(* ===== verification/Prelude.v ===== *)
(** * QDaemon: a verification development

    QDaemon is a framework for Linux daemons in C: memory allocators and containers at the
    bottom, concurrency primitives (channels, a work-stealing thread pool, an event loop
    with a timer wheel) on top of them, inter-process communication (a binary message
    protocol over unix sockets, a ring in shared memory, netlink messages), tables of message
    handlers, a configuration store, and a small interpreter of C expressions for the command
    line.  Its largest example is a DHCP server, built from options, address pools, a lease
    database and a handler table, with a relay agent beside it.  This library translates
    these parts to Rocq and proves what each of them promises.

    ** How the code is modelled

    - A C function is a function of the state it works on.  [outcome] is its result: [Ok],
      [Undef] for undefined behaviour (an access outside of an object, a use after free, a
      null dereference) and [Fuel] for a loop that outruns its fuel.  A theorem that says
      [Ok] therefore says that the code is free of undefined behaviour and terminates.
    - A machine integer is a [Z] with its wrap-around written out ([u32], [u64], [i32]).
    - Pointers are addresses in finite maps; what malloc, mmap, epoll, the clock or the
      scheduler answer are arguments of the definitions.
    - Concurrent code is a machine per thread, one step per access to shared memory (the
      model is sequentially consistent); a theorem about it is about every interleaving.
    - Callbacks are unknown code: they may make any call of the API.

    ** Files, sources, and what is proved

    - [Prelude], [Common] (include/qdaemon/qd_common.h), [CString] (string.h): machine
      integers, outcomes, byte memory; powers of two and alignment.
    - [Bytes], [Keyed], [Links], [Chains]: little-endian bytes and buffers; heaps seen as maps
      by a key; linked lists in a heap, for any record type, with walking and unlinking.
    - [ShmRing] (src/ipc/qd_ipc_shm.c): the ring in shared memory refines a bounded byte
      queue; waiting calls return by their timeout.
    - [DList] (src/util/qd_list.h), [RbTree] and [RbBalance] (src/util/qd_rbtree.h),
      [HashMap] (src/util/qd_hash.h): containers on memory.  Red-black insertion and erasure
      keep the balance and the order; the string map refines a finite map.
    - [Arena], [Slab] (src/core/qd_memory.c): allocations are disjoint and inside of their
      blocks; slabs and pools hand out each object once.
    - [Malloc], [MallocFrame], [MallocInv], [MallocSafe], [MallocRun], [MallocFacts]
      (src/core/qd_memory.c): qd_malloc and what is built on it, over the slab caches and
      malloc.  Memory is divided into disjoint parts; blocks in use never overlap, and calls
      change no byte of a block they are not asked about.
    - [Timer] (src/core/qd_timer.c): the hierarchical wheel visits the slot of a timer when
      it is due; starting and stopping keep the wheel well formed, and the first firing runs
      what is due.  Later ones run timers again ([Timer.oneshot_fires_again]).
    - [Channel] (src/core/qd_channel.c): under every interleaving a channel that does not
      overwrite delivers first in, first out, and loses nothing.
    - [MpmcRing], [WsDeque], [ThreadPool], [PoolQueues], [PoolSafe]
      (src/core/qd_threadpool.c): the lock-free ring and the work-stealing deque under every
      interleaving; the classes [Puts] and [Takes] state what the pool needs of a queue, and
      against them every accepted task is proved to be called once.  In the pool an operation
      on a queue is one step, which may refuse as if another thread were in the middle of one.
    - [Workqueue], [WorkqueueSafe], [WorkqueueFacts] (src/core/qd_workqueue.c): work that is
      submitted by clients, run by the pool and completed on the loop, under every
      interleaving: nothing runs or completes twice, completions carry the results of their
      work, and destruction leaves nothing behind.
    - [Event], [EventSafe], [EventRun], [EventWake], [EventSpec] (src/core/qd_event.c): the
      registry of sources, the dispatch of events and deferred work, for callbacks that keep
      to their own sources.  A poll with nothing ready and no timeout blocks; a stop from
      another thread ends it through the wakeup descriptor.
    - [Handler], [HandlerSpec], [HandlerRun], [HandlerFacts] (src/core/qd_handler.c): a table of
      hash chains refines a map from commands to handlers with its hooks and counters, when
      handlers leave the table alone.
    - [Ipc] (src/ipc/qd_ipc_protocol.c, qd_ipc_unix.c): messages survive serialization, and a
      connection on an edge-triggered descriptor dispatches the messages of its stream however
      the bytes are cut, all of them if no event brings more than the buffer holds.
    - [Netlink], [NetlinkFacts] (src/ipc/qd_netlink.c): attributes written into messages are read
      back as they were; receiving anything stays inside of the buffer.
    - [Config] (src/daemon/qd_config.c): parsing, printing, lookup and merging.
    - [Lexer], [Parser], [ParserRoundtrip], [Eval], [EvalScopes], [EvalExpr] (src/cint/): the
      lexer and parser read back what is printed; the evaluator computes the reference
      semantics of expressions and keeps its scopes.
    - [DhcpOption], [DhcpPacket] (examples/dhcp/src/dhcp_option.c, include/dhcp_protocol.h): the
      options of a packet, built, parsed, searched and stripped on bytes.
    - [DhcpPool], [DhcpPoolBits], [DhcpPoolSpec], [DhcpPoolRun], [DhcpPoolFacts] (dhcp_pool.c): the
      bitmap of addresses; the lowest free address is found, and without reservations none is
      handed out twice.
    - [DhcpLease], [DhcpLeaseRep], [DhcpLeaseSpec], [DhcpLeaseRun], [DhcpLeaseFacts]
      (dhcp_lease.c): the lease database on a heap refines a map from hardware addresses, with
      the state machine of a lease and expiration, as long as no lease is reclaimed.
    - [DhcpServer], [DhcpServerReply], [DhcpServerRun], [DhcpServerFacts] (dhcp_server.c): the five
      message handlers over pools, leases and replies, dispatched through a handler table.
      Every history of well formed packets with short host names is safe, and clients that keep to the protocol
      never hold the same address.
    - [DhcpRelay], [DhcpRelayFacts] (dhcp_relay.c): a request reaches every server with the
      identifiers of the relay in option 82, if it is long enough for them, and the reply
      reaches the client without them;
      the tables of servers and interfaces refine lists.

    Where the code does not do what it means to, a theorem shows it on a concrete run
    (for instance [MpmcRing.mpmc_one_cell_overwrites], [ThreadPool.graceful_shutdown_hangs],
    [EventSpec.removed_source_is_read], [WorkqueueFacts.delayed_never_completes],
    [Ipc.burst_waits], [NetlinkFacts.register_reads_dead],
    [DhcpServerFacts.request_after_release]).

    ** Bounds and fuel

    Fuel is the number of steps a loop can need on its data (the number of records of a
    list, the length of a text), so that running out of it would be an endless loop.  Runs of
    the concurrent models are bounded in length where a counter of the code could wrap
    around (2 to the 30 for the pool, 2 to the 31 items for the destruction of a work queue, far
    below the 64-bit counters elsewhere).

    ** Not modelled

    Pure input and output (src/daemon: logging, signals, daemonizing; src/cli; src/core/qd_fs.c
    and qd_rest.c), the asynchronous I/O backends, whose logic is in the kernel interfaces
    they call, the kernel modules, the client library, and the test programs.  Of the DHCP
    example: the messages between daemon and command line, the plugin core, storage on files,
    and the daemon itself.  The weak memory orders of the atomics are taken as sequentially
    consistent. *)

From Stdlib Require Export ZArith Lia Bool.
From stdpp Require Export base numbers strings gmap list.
——
### ABOUT THIS TASK
Your job is to reproduce the listing exactly.

### RESULT
(* ===== verification/Prelude.v ===== *)
(** * QDaemon: a verification development

    QDaemon is a framework for Linux daemons in C: memory allocators and containers at the
    bottom, concurrency primitives (channels, a work-stealing thread pool, an event loop
    with a timer wheel) on top of them, inter-process communication (a binary message
    protocol over unix sockets, a ring in shared memory, netlink messages), tables of message
    handlers, a configuration store, and a small interpreter of C expressions for the command
    line.  Its largest example is a DHCP server, built from options, address pools, a lease
    database and a handler table, with a relay agent beside it.  This library translates
    these parts to Rocq and proves what each of them promises.

    ** How the code is modelled

    - A C function is a function of the state it works on.  [outcome] is its result: [Ok],
      [Undef] for undefined behaviour (an access outside of an object, a use after free, a
      null dereference) and [Fuel] for a loop that outruns its fuel.  A theorem that says
      [Ok] therefore says that the code is free of undefined behaviour and terminates.
    - A machine integer is a [Z] with its wrap-around written out ([u32], [u64], [i32]).
    - Pointers are addresses in finite maps; what malloc, mmap, epoll, the clock or the
      scheduler answer are arguments of the definitions.
    - Concurrent code is a machine per thread, one step per access to shared memory (the
      model is sequentially consistent); a theorem about it is about every interleaving.
    - Callbacks are unknown code: they may make any call of the API.

    ** Files, sources, and what is proved

    - [Prelude], [Common] (include/qdaemon/qd_common.h), [CString] (string.h): machine
      integers, outcomes, byte memory; powers of two and alignment.
    - [Bytes], [Keyed], [Links], [Chains]: little-endian bytes and buffers; heaps seen as maps
      by a key; linked lists in a heap, for any record type, with walking and unlinking.
    - [ShmRing] (src/ipc/qd_ipc_shm.c): the ring in shared memory refines a bounded byte
      queue; waiting calls return by their timeout.
    - [DList] (src/util/qd_list.h), [RbTree] and [RbBalance] (src/util/qd_rbtree.h),
      [HashMap] (src/util/qd_hash.h): containers on memory.  Red-black insertion and erasure
      keep the balance and the order; the string map refines a finite map.
    - [Arena], [Slab] (src/core/qd_memory.c): allocations are disjoint and inside of their
      blocks; slabs and pools hand out each object once.
    - [Malloc], [MallocFrame], [MallocInv], [MallocSafe], [MallocRun], [MallocFacts]
      (src/core/qd_memory.c): qd_malloc and what is built on it, over the slab caches and
      malloc.  Memory is divided into disjoint parts; blocks in use never overlap, and calls
      change no byte of a block they are not asked about.
    - [Timer] (src/core/qd_timer.c): the hierarchical wheel visits the slot of a timer when
      it is due; starting and stopping keep the wheel well formed, and the first firing runs
      what is due.  Later ones run timers again ([Timer.oneshot_fires_again]).
    - [Channel] (src/core/qd_channel.c): under every interleaving a channel that does not
      overwrite delivers first in, first out, and loses nothing.
    - [MpmcRing], [WsDeque], [ThreadPool], [PoolQueues], [PoolSafe]
      (src/core/qd_threadpool.c): the lock-free ring and the work-stealing deque under every
      interleaving; the classes [Puts] and [Takes] state what the pool needs of a queue, and
      against them every accepted task is proved to be called once.  In the pool an operation
      on a queue is one step, which may refuse as if another thread were in the middle of one.
    - [Workqueue], [WorkqueueSafe], [WorkqueueFacts] (src/core/qd_workqueue.c): work that is
      submitted by clients, run by the pool and completed on the loop, under every
      interleaving: nothing runs or completes twice, completions carry the results of their
      work, and destruction leaves nothing behind.
    - [Event], [EventSafe], [EventRun], [EventWake], [EventSpec] (src/core/qd_event.c): the
      registry of sources, the dispatch of events and deferred work, for callbacks that keep
      to their own sources.  A poll with nothing ready and no timeout blocks; a stop from
      another thread ends it through the wakeup descriptor.
    - [Handler], [HandlerSpec], [HandlerRun], [HandlerFacts] (src/core/qd_handler.c): a table of
      hash chains refines a map from commands to handlers with its hooks and counters, when
      handlers leave the table alone.
    - [Ipc] (src/ipc/qd_ipc_protocol.c, qd_ipc_unix.c): messages survive serialization, and a
      connection on an edge-triggered descriptor dispatches the messages of its stream however
      the bytes are cut, all of them if no event brings more than the buffer holds.
    - [Netlink], [NetlinkFacts] (src/ipc/qd_netlink.c): attributes written into messages are read
      back as they were; receiving anything stays inside of the buffer.
    - [Config] (src/daemon/qd_config.c): parsing, printing, lookup and merging.
    - [Lexer], [Parser], [ParserRoundtrip], [Eval], [EvalScopes], [EvalExpr] (src/cint/): the
      lexer and parser read back what is printed; the evaluator computes the reference
      semantics of expressions and keeps its scopes.
    - [DhcpOption], [DhcpPacket] (examples/dhcp/src/dhcp_option.c, include/dhcp_protocol.h): the
      options of a packet, built, parsed, searched and stripped on bytes.
    - [DhcpPool], [DhcpPoolBits], [DhcpPoolSpec], [DhcpPoolRun], [DhcpPoolFacts] (dhcp_pool.c): the
      bitmap of addresses; the lowest free address is found, and without reservations none is
      handed out twice.
    - [DhcpLease], [DhcpLeaseRep], [DhcpLeaseSpec], [DhcpLeaseRun], [DhcpLeaseFacts]
      (dhcp_lease.c): the lease database on a heap refines a map from hardware addresses, with
      the state machine of a lease and expiration, as long as no lease is reclaimed.
    - [DhcpServer], [DhcpServerReply], [DhcpServerRun], [DhcpServerFacts] (dhcp_server.c): the five
      message handlers over pools, leases and replies, dispatched through a handler table.
      Every history of well formed packets with short host names is safe, and clients that keep to the protocol
      never hold the same address.
    - [DhcpRelay], [DhcpRelayFacts] (dhcp_relay.c): a request reaches every server with the
      identifiers of the relay in option 82, if it is long enough for them, and the reply
      reaches the client without them;
      the tables of servers and interfaces refine lists.

    Where the code does not do what it means to, a theorem shows it on a concrete run
    (for instance [MpmcRing.mpmc_one_cell_overwrites], [ThreadPool.graceful_shutdown_hangs],
    [EventSpec.removed_source_is_read], [WorkqueueFacts.delayed_never_completes],
    [Ipc.burst_waits], [NetlinkFacts.register_reads_dead],
    [DhcpServerFacts.request_after_release]).

    ** Bounds and fuel

    Fuel is the number of steps a loop can need on its data (the number of records of a
    list, the length of a text), so that running out of it would be an endless loop.  Runs of
    the concurrent models are bounded in length where a counter of the code could wrap
    around (2 to the 30 for the pool, 2 to the 31 items for the destruction of a work queue, far
    below the 64-bit counters elsewhere).

    ** Not modelled

    Pure input and output (src/daemon: logging, signals, daemonizing; src/cli; src/core/qd_fs.c
    and qd_rest.c), the asynchronous I/O backends, whose logic is in the kernel interfaces
    they call, the kernel modules, the client library, and the test programs.  Of the DHCP
    example: the messages between daemon and command line, the plugin core, storage on files,
    and the daemon itself.  The weak memory orders of the atomics are taken as sequentially
    consistent. *)

From Stdlib Require Export ZArith Lia Bool.
From stdpp Require Export base numbers strings gmap list.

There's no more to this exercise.